Strasser et Konstantin von Notz, du parti vert, également membres du comité, ont qualifié la procédure et les excuses du gouvernement de « très douteuses ». Strasser a également ajouté que le gouvernement et les forces de sécurité utilisaient des « tactiques de tromperie et de dissimulation » pour rendre leur travail difficile.
Gouvernement: pas de commentaire
Lors de l’audience de la commission parlementaire de jeudi, le directeur de la police de l’état de Berlin au moment de l’attaque, uniquement appelé Axel B., a déclaré que Ben Ammar lui-même était devenu un suspect terroriste en novembre 2015, plus d’un an avant l’attaque d’Amri.
Le « centre de défense terroriste » central allemand (GTAZ), qui coordonne les informations de la police fédérale et de la police d’État, a déclaré à la police de Berlin que Ben Ammar préparait une attaque avec un autre islamiste. Mais un raid ultérieur, impliquant quelque 200 officiers, n’a permis de découvrir aucune preuve, au grand dam d’Axel B., a-t-il déclaré.
Le directeur de la police a déclaré qu’il ne savait pas pourquoi Ben Ammar avait été expulsé, mais a ajouté qu’il ne croyait pas qu’Amri avait agi seul.
Vendredi, lors de la conférence de presse officielle du gouvernement, la porte-parole du ministère de l’Intérieur, Eleonore Petermann, a nié avoir eu connaissance de toutes les images de la vidéosurveillance. Puis, à l’incrédulité des journalistes, elle a dit qu’elle ne savait rie sur la véracité du rapport Focus.
Elle a toutefois déclaré que l’expulsion aurait certainement eu « de bonnes raisons » et que le ministre de l’Intérieur, Horst Seehofer, avait ordonné l’ouverture d’une enquête sur les informations contenues dans le rapport Focus.
Parlement aveuglé
Le rapport a suscité la colère de plusieurs membres du comité parlementaire.
« C’est un cas extrêmement troublant », a déclaré Martina Renner, parlementaire de gauche du comité. « À l’époque, les enquêtes n’étaient pas encore terminées (…), ce qui signifie que les poursuites pénales et éventuellement les poursuites engagées contre cet assistant terroriste potentiel ont été essentiellement sabotées. »
Renner a ajouté qu’il y avait deux indications qui soutenaient le rapport Focus. « D’une part, les services secrets marocains ont apporté des preuves peu avant l’attaque, et ils sont très précis: ils ont dit qu’Amri préparait une attaque », a-t-elle déclaré à DW. « Ils citent les noms des djihadistes avec qui il était en contact, et il y a des photos. Cela conforterait certainement la thèse selon laquelle la source qui a rassemblé toutes ces informations se trouvait dans le cercle d’Amri et aurait peut-être été en contact avec lui à Berlin. »

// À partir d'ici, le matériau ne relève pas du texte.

(** * Fleeks SDK: container lifecycle types and tier limits

    A shallow embedding of [fleeks_sdk/lifecycle.py] (enums, the
    [LifecycleConfig] and [TimeoutExtensionResponse] dataclasses, the
    [TIER_LIMITS] table) and of the lifecycle request built by
    [ContainerManager.extend_timeout] in [fleeks_sdk/containers.py].

    Python values are dynamically typed: a dataclass field holds whatever
    object the caller (or the parsed JSON) supplied.  The embedding keeps
    that: fields are [pyval]s, dicts are finite maps from strings to
    [pyval]s, and an operation that raises returns the exception on the
    left of a sum. *)

From Stdlib Require Import ZArith Lia.
From stdpp Require Import base option strings list sorting gmap fin_maps.

Local Open Scope Z_scope.

(** ** Enumerations *)

(** [class IdleAction(str, Enum)]: members in declaration order. *)
Inductive IdleAction : Type :=
  | SHUTDOWN
  | HIBERNATE
  | KEEP_ALIVE.

(** [class LifecycleState(str, Enum)]: members in declaration order. *)
Inductive LifecycleState : Type :=
  | RUNNING
  | HIBERNATING
  | STOPPED
  | STARTING
  | WAKING.

#[global] Instance IdleAction_eq_dec : EqDecision IdleAction.
Proof. solve_decision. Defined.

#[global] Instance LifecycleState_eq_dec : EqDecision LifecycleState.
Proof. solve_decision. Defined.

(** The [.value] of a member. *)
Definition IdleAction_value (a : IdleAction) : string :=
  match a with
  | SHUTDOWN => "shutdown"
  | HIBERNATE => "hibernate"
  | KEEP_ALIVE => "keep_alive"
  end.

Definition LifecycleState_value (s : LifecycleState) : string :=
  match s with
  | RUNNING => "running"
  | HIBERNATING => "hibernating"
  | STOPPED => "stopped"
  | STARTING => "starting"
  | WAKING => "waking"
  end.

(** Iterating the class ([list(LifecycleState)]) yields the members in
    declaration order. *)
Definition LifecycleState_members : list LifecycleState :=
  [RUNNING; HIBERNATING; STOPPED; STARTING; WAKING].

Definition IdleAction_members : list IdleAction :=
  [SHUTDOWN; HIBERNATE; KEEP_ALIVE].

(** Lookup by value, as [Enum.__call__] does on a string: the first member
    whose value is the string, if any. *)
Definition LifecycleState_of_value (v : string) : option LifecycleState :=
  find (λ s, bool_decide (LifecycleState_value s = v)) LifecycleState_members.

Definition IdleAction_of_value (v : string) : option IdleAction :=
  find (λ a, bool_decide (IdleAction_value a = v)) IdleAction_members.

(** ** Python values and exceptions *)

(** The objects that flow through the modelled functions: JSON values and
    members of [IdleAction].  Lists and nested dicts are only ever passed
    through. *)
#[local] Unset Elimination Schemes.
Inductive pyval : Type :=
  | PyNone
  | PyBool (b : bool)
  | PyInt (n : Z)
  | PyStr (s : string)
  | PyIdleAction (a : IdleAction)
  | PyList (xs : list pyval)
  | PyDict (items : list (string * pyval)).
#[local] Set Elimination Schemes.

Inductive exn : Type :=
  | KeyError (key : string)
  | ValueError (v : pyval)
  | AttributeError (obj : pyval) (attr : string)
  | FleeksError (cls : string).

(** [FleeksError] stands for the SDK's own exception classes
    ([FleeksPermissionError], [FleeksAPIError], ...), which only the client
    raises.  A call either raises or returns. *)
Definition result (A : Type) : Type := exn + A.

Definition raise {A : Type} (e : exn) : result A := inl e.

#[global] Instance result_ret : MRet result := λ A x, inr x.
#[global] Instance result_bind : MBind result := λ A B f m,
  match m with
  | inl e => inl e
  | inr x => f x
  end.

(** [data[key]] *)
Definition getitem (data : gmap string pyval) (key : string) : result pyval :=
  match data !! key with
  | Some v => mret v
  | None => raise (KeyError key)
  end.

(** [data.get(key, default)] *)
Definition get (data : gmap string pyval) (key : string) (dflt : pyval) : pyval :=
  default dflt (data !! key).

(** [IdleAction(v)]: a member is returned as it is, a string is looked up
    by value, anything else is not a valid [IdleAction]. *)
Definition IdleAction_call (v : pyval) : result IdleAction :=
  match v with
  | PyIdleAction a => mret a
  | PyStr s =>
      match IdleAction_of_value s with
      | Some a => mret a
      | None => raise (ValueError v)
      end
  | _ => raise (ValueError v)
  end.

(** ** [LifecycleConfig] *)

Record LifecycleConfig : Type := mkLifecycleConfig {
  idle_timeout_minutes : pyval;
  max_duration_hours : pyval;
  idle_action : pyval;
  auto_wake : pyval;
  keep_alive_on_preview : pyval;
  heartbeat_interval_seconds : pyval
}.

(** [self.idle_action.value] *)
Definition attr_value (obj : pyval) : result pyval :=
  match obj with
  | PyIdleAction a => mret (PyStr (IdleAction_value a))
  | _ => raise (AttributeError obj "value")
  end.

Module LifecycleConfig.

(** The dataclass defaults: [LifecycleConfig()]. *)
Definition defaults : LifecycleConfig :=
  {| idle_timeout_minutes := PyInt 30;
     max_duration_hours := PyNone;
     idle_action := PyIdleAction SHUTDOWN;
     auto_wake := PyBool true;
     keep_alive_on_preview := PyBool false;
     heartbeat_interval_seconds := PyInt 300 |}.

Definition to_dict (self : LifecycleConfig) : result (gmap string pyval) :=
  action ← attr_value (idle_action self);
  mret (<["idle_timeout_minutes" := idle_timeout_minutes self]>
       (<["max_duration_hours" := max_duration_hours self]>
       (<["idle_action" := action]>
       (<["auto_wake" := auto_wake self]>
       (<["keep_alive_on_preview" := keep_alive_on_preview self]>
       (<["heartbeat_interval_seconds" := heartbeat_interval_seconds self]>
        ∅)))))).

Definition from_dict (data : gmap string pyval) : result LifecycleConfig :=
  action ← IdleAction_call (get data "idle_action" (PyStr "shutdown"));
  mret {| idle_timeout_minutes := get data "idle_timeout_minutes" (PyInt 30);
          max_duration_hours := get data "max_duration_hours" PyNone;
          idle_action := PyIdleAction action;
          auto_wake := get data "auto_wake" (PyBool true);
          keep_alive_on_preview := get data "keep_alive_on_preview" (PyBool false);
          heartbeat_interval_seconds :=
            get data "heartbeat_interval_seconds" (PyInt 300) |}.

(** A configuration whose fields have the annotated types
    ([int], [Optional[int]], [IdleAction], [bool], [bool], [int]). *)
Definition typed (minutes : Z) (hours : option Z) (action : IdleAction)
    (wake preview : bool) (heartbeat : Z) : LifecycleConfig :=
  {| idle_timeout_minutes := PyInt minutes;
     max_duration_hours := from_option PyInt PyNone hours;
     idle_action := PyIdleAction action;
     auto_wake := PyBool wake;
     keep_alive_on_preview := PyBool preview;
     heartbeat_interval_seconds := PyInt heartbeat |}.

Definition quick_test : LifecycleConfig :=
  typed 15 None SHUTDOWN true false 300.
Definition development : LifecycleConfig :=
  typed 120 None HIBERNATE true false 300.
Definition agent_task : LifecycleConfig :=
  typed 60 (Some 2) SHUTDOWN true false 300.
Definition always_on : LifecycleConfig :=
  typed 30 None KEEP_ALIVE true true 300.

End LifecycleConfig.

(** ** [TimeoutExtensionResponse] *)

Record TimeoutExtensionResponse : Type := mkTimeoutExtensionResponse {
  container_id : pyval;
  success : pyval;
  new_timeout_at : pyval;
  added_minutes : pyval;
  max_allowed_minutes : pyval;
  message : pyval;
  minutes_extended : pyval
}.

Module TimeoutExtensionResponse.

Definition from_dict (data : gmap string pyval) : result TimeoutExtensionResponse :=
  let added := get data "added_minutes" (PyInt 0) in
  cid ← getitem data "container_id";
  new_at ← getitem data "new_timeout_at";
  mret {| container_id := cid;
          success := get data "success" (PyBool true);
          new_timeout_at := new_at;
          added_minutes := added;
          max_allowed_minutes := get data "max_allowed_minutes" (PyInt 30);
          message := get data "message" (PyStr "");
          minutes_extended := get data "minutes_extended" added |}.

End TimeoutExtensionResponse.

(** ** [TIER_LIMITS] *)

(** One inner dict of the table; [None] is Python's [None] (unlimited). *)
Record TierLimits : Type := mkTierLimits {
  max_idle_timeout_minutes : option Z;
  max_extensions : option Z;
  hibernate : bool;
  keep_alive : bool
}.

(** The dict literal, items in source (insertion) order. *)
Definition TIER_LIMITS_items : list (string * TierLimits) :=
  [ ("FREE",       mkTierLimits (Some 30)  (Some 0)  false false);
    ("BASIC",      mkTierLimits (Some 60)  (Some 2)  false false);
    ("PRO",        mkTierLimits (Some 120) (Some 5)  true  false);
    ("ULTIMATE",   mkTierLimits (Some 240) (Some 10) true  false);
    ("ENTERPRISE", mkTierLimits None       None      true  true) ].

Definition TIER_LIMITS : gmap string TierLimits :=
  list_to_map TIER_LIMITS_items.

(** [list(TIER_LIMITS)]: the keys in insertion order. *)
Definition TIER_NAMES : list string := TIER_LIMITS_items.*1.
Lemma insert_all_counted this bnd pre pts s fuel :
  filled this bnd pre s → counted this pre s → 1 ≤ capacity this →
  (∀ p, p ∈ pts → Rectangle.contains bnd p = true) →
  (∀ b p, b ∈ quadrants (length pre + length pts) bnd → p ∈ pts →
          covers b p = true) →
  1 + 4 * (length pre + length pts) < fuel →
  ∃ s', insert_all this fuel pts s = (Done tt, s')
        ∧ filled this bnd (pre ++ pts) s' ∧ counted this (pre ++ pts) s'.
Proof.
  revert pre s.
  induction pts as [|p pts IH]; intros pre s Hf Hcnt Hcap Hin Hcov Hfuel.
  { exists s. rewrite app_nil_r. by split. }
  simpl. unfold bind.
  destruct (insert_counted this bnd pre p s fuel) as (s1 & -> & Hf1 & Hcnt1);
    [done|done|done|apply Hin; by left| |simpl in Hfuel; lia|].
  { intros b Hb. apply Hcov; [|by left].
    apply (quadrants_mono (length pre)); [lia|done]. }
  destruct (IH (pre ++ [p]) s1) as (s2 & Hrun & Hf2 & Hcnt2);
    [done|done|done| | | |].
  - intros q Hq. apply Hin. by right.
  - intros b q Hb Hq. apply Hcov; [|by right].
    rewrite length_app in Hb. simpl in *.
    by replace (length pre + S (length pts)) with (length pre + 1 + length pts)
      by lia.
  - rewrite length_app. simpl in *. lia.
  - exists s2. split; [done|]. by rewrite <- app_assoc in Hf2, Hcnt2.
Qed.

Lemma List_filter_Permutation {A} (f : A → bool) (l l' : list A) :
  l ≡ₚ l' → List.filter f l ≡ₚ List.filter f l'.
Proof.
  induction 1 as [|x l l' _ IH|x y l|l l' l'' _ IH1 _ IH2]; simpl.
  - done.
  - destruct (f x); by rewrite IH.
  - destruct (f x), (f y); try done. apply Permutation_swap.
  - by rewrite IH1.
Qed.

Le comité prend actuellement des mesures pour s’assurer que Ben Ammar soit à nouveau interrogé, même s’il ne sait pas exactement où il se trouve. Strasser a déclaré qu’il y avait des « rumeurs » selon lesquelles il était en prison. « C’est au gouvernement allemand de le découvrir, car ils sont également responsables de son départ si rapide du pays », a-t-il déclaré.